It's generally agreed that some kind of microbe will be the first form of life we discover on another planet, moon or other space rock. But hardly anyone thinks we'll find an alien virus, which is weird, given how prolific and successful these biological entities are on Earth. A new study seeks to correct this oversight, calling for an entirely new discipline known as "astrovirology".
Artist's depiction of the surface of TRAPPIST-1f, a recently discovered Earth-like planet in the TRAPPIST-1 system. (Image: NASA/JPL-Caltech)
Viruses exist in massive numbers on Earth, and they date back to the very beginnings of life. More viruses exist on our planet than any other cellular organism - upwards of about 10 to 100 times more - so it's a reasonable bet that viruses exist on other worlds. Yet scientists know surprisingly little about these "bags of genes" and how they work, with even less attention paid to the possibility of viruses existing elsewhere in the solar system and beyond. Problematically, NASA's 2015 Astrobiology Strategy makes scarce mention of viruses, focusing primarily on the search for fully cellular alien microorganisms.
A new paper, now published in the science journal Astrobiology and led by Portland State University scientist Kenneth Stedman, argues that this is a missed opportunity, and that astrobiologists should explore the possibility that viruses exist en masse throughout the universe. To that end, Stedman proposes the field of "astrovirology", and asks that scientists start developing strategies and tools required to detect viruses off-planet. He said his proposal isn't about subdividing the field of astrobiology even further, but more of an attempt to integrate viruses into "mainstream" astrobiology.
Many of you are probably wondering how viruses are distinguished from other forms of microbial life, and why there's even a need to distinguish between the two. Scientists struggle with this very question.
"Virus definitions are somewhat problematic," Stedman told Gizmodo. "My favourite is the one we cited in the manuscript: 'Viruses are entities whose genomes are elements of nucleic acid that replicate inside living cells using the cellular synthetic machinery and causing the synthesis of specialised elements that can transfer the viral genome to other cells.'"

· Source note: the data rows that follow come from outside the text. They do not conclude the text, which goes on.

(** What [traverseActualParams] logs: calls of [Func] on valid argument
    locations, all with the same two flags, then at most one call of
    [UnknownFunc]. *)
Lemma accesses_call I :
  isCallOrInvoke I = true →
  let CS := getCallSite I in
  ∃ args,
    accesses TLI I =
      args ++
      (if onlyAccessesArgMemory CS then []
       else [UnknownAccess I
               (if doesNotReadMemory CS then No else May)
               (if onlyReadsMemory CS then No else May)])
    ∧ Forall (λ a, ∃ Loc Idx,
          a = LocAccess I Loc Idx
                (if doesNotReadMemory CS || isMarkerCall CS then No else May)
                (if onlyReadsMemory CS || isMarkerCall CS then No else May)
          ∧ Loc = MemoryLocation_getForArgument CS Idx TLI
          ∧ isValidPtr (getFunction I) (Ptr Loc) = true) args.
Proof.
  intros Hcall CS.
  assert (Hacc : accesses TLI I
                 = traverseActualParams TLI logFunc logUnknownFunc I CS []).
  { unfold accesses, for_each_memory, isCallOrInvoke in *.
    by destruct (getOpcode I). }
  rewrite Hacc. unfold traverseActualParams, isMarkerCall. fold CS.
  match goal with
  | |- context [if negb (onlyAccessesArgMemory CS) then _ ?s else ?s] =>
      exists s
  end.
  split.
  { destruct (onlyAccessesArgMemory CS); simpl; [by rewrite app_nil_r|done]. }
  destruct (getIntrinsicID CS) as [II|];
    [|destruct (getCalledFunction CS ≫= getLibFunc TLI) as [LibId|]];
    rewrite ?orb_false_r.
  all: apply foldl_log_Forall; [|by constructor].
  all: intros log Idx Hlog; simpl.
  all: try (destruct (isPointerTy _); simpl; [|done]).
  all: destruct (isValidPtr _ _) eqn:Hvalid; simpl; [|done].
  all: unfold logFunc; apply Forall_app; split; [done|].
  all: repeat constructor; by eexists _, Idx.
Qed.
Definition cleanup (w : World) : World :=
  let w :=
    match requestRef (hook w) with
    | Some id =>
        on_hook (set_requestRef None) (on_browser (cancelAnimationFrame id) w)
    | None => w
    end in
  let w :=
    match motionTimeoutRef (hook w) with
    | Some (S _ as id) =>
        on_hook (set_motionTimeoutRef None) (on_browser (clearTimeout id) w)
    | _ => w
    end in
  let w :=
    match streamRef (hook w) with
    | Some s => on_hook (set_streamRef None) (on_browser (stopTracks s) w)
    | None => w
    end in
  let w :=
    match videoRef (hook w) with
    | Some _ => on_hook (set_videoRef None) w     (* after [srcObject = null] *)
    | None => w
    end in
  let w := on_hook (set_stream None) w in
  let w := on_hook (set_lastImageDataRef None) w in
  let w := on_hook (set_isDetectingMotionRef false) w in
  on_hook (set_canvasRef None) w.

(** [setup] up to its first [await]: the teardown, then the camera request,
    on which the call is suspended under a fresh key. *)
Definition setup (w : World) : World :=
  let w := cleanup w in
  on_browser (fun b =>
    set_fresh (S (fresh b))
      (set_suspended (suspended b ++ [(fresh b, AwaitGetUserMedia)]) b)) w.

(** [setup] from the resolution of [getUserMedia] to [await videoElement.play()];
    [s] is the stream the browser has just opened. *)
Definition setup_acquired (k s : nat) (w : World) : World :=
  let w := on_hook (set_stream (Some s)) w in
  let w := on_hook (set_streamRef (Some s)) w in
  let '(v, b) := createElement (browser w) in
  let w := mkWorld (set_videoRef (Some v) (hook w)) b in
  let '(_, b) := createElement (browser w) in
  let w := mkWorld (set_canvasRef (Some (300, 150)) (hook w)) b in
  on_browser (fun b => set_suspended (suspended b ++ [(k, AwaitPlay)]) b) w.

(** [setup] after [play()] resolved. *)
Definition setup_playing (w : World) : World := reschedule w.

Definition is_abort (err : Thrown) : bool :=
  match err with
  | DOMException name _ => String.eqb name "AbortError"
  | _ => false
  end.

Definition unknown_error : Thrown :=
  OtherError "Error" "An unknown error occurred while accessing the camera.".

(** The [catch] block of [setup]. *)
Definition setup_catch (err : Thrown) (w : World) : World :=
  if is_abort err then w
  else
    match err with
    | DOMException _ _ | OtherError _ _ => invoke (OnError err) w
    | NotAnError => invoke (OnError unknown_error) w
    end.

(** The effect [if (enabled) setup() else cleanup()]. *)
Definition effect (enabled : bool) (w : World) : World :=
  if enabled then setup w else cleanup w.

(* ------------------------------------------------------------------ *)
(** ** Events *)

Inductive Event : Type :=
| Elapse (dt : Z)
| AnimationFrame (id : nat) (f : Frame)
| Timeout (id : nat)
| GetUserMediaSettled (k : nat) (r : option Thrown)   (* [None]: resolved *)
| PlaySettled (k : nat) (r : option Thrown)
| Enable
| Disable
| SetSensitivity (s : num).

Definition await_eqb (a b : Await) : bool :=
  match a, b with
  | AwaitGetUserMedia, AwaitGetUserMedia | AwaitPlay, AwaitPlay => true
  | _, _ => false
  end.

Definition is_suspended (k : nat) (a : Await) (b : Browser) : bool :=
  existsb (fun p => Nat.eqb (fst p) k && await_eqb (snd p) a) (suspended b).

Definition resume (k : nat) (b : Browser) : Browser :=
  set_suspended (filter (fun p => negb (Nat.eqb (fst p) k)) (suspended b)) b.

Definition due (id : nat) (b : Browser) : bool :=
  existsb (fun t => Nat.eqb (tid t) id && (set_at t + delay t <=? now b)) (timers b).

(** The browser opens a camera stream. *)
Definition openStream (b : Browser) : nat * Browser :=
  (fresh b, set_fresh (S (fresh b)) (set_liveStreams (liveStreams b ++ [fresh b]) b)).

Definition step (ev : Event) (w : World) : option World :=
  match ev with
  | Elapse dt =>
      if 0 <=? dt then Some (on_browser (fun b => set_now (now b + dt) b) w) else None
  | AnimationFrame id f =>
      if existsb (Nat.eqb id) (animationFrames (browser w))
      then Some (detectMotionLoop f (on_browser (cancelAnimationFrame id) w))
      else None
  | Timeout id =>
      if due id (browser w)
      then Some (onSilence (on_browser (clearTimeout id) w))
      else None
  | GetUserMediaSettled k r =>
      if is_suspended k AwaitGetUserMedia (browser w) then
        let w := on_browser (resume k) w in
        match r with
        | None =>
            let '(s, b) := openStream (browser w) in
            Some (setup_acquired k s (mkWorld (hook w) b))
        | Some err => Some (setup_catch err w)
        end
      else None
  | PlaySettled k r =>
      if is_suspended k AwaitPlay (browser w) then
        let w := on_browser (resume k) w in
        match r with
        | None => Some (setup_playing w)
        | Some err => Some (setup_catch err w)
        end
      else None
  | Enable => Some (setup w)
  | Disable => Some (cleanup w)
  | SetSensitivity s => Some (on_hook (set_sensitivityRef s) w)
  end.

Fixpoint exec (es : list Event) (w : World) : option World :=
  match es with
  | [] => Some w
  | ev :: es' =>
      match step ev w with
      | Some w' => exec es' w'
      | None => None
      end
  end.

(** The hook as first rendered, before its effect runs; [sensitivity] is the
    prop (default 50). *)
Definition initial (sensitivity : num) : World :=
  mkWorld (mkHook None None None None None None None false sensitivity)
          (mkBrowser 0 1 [] [] [] [] []).

(* ------------------------------------------------------------------ *)
(** ** Notions used to state the properties *)

(** The tick gets past its readiness guards and captures the frame. *)
Definition ready (h : Hook) (f : Frame) : bool :=
  match videoRef h, canvasRef h with
  | Some _, Some _ =>
      negb (paused f || ended f || (readyState f <? HAVE_ENOUGH_DATA))
      && has2d f
      && negb ((videoWidth f =? 0) || (videoHeight f =? 0))
  | _, _ => false
  end.

(** The state once the frame is captured and retained. *)
Definition store (f : Frame) (w : World) : World :=
  on_hook (set_lastImageDataRef (Some (getImageData f)))
          (on_hook (set_canvasRef (Some (videoWidth f, videoHeight f))) w).

(** The tick compares the frame with a retained one and classifies it
    "motion present". *)
Definition motion_tick (w : World) (f : Frame) : bool :=
  ready (hook w) f &&
  match lastImageDataRef (hook w) with
  | Some last => classify (sensitivityRef (hook w)) last f
  | None => false
  end.

(** The spec's formula [50 − ((s − 1) / 99) × 45], over binary64 as the
    program's numbers are, and over the rationals. *)
Definition threshold_spec (s : Z) : num :=
  sub (of_Z 50) (mul (div (sub (of_Z s) (of_Z 1)) (of_Z 99)) (of_Z 45)).

Definition threshold_exact (s : Z) : Q :=
  (50 - ((inject_Z s - 1) / 99) * 45)%Q.

(** The binary64 threshold is finite and within 2^-47 of the rational one. *)
Definition threshold_close (s : Z) : bool :=
  match to_Q (pixelDiffThreshold (of_Z s)) with
  | Some q => Qle_bool (Qabs (q - threshold_exact s)) (1 # 2 ^ 47)
  | None => false
  end.

Definition sensitivities : list Z := map Z.of_nat (seq 1 100).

Stedman admits this isn't a very "reader friendly" definition, offering this simpler translation: "Viruses can get their genetic information inside cells and reprogram the cells to make more virus." He calls them "information-transfer agents" capable of carrying the instructions to make more of themselves when in the right conditions. He said it's true that all viruses need hosts, "but I like to think about 'hosts' as a particular environment - like soil and water for a seed - that a virus needs to replicate."
Stedman should know a thing or two about viruses and the kinds of conditions they need to replicate. Back in 2012, he discovered a completely new group of viruses capable of living in acidic hot lakes (basically boiling acid) - a discovery that demonstrated the extreme conditions under which viruses can evolve, live and even thrive. In this case, the new viral genome emerged after the combination of DNA and RNA from two apparently unrelated virus groups. So in addition to living in the harshest of environments, viruses can also find ways to continually adapt. Consequently, Stedman thinks they're likely involved in some major evolutionary transitions on Earth.
"There is also considerable indirect evidence that viruses are incredibly ancient," said Stedman, "but no direct evidence, so we have been working on virus fossilisation/preservation in the fossil record."
So the idea that viruses are strewn across the cosmos isn't a completely outlandish idea. Sure, they're likely to be different than the ones found on Earth, but they'd be viruses nonetheless. To further the case for astrovirology, Stedman is asking NASA and other space agencies to look for viruses in liquid samples taken from planets and moons in our Solar System (good bets include Enceladus and Europa), develop tools to find viruses in ancient deposits on Earth and Mars, and to figure out if viruses could survive in space.
"We need to further develop current tools, either put [an electron microscope] on a spacecraft or develop other microscopic technologies that can detect molecules, not just atoms at nanometre resolution," he said.
Should we discover viruses living elsewhere in the Solar System, Stedman said there's no reason to panic, and that viruses will likely be the first sign of life that NASA will find on other planets and moons.
"Viruses have a bad rap. If we find viruses on other planets it is an indication of life, not something to be scared of," he said. "Viruses rock!"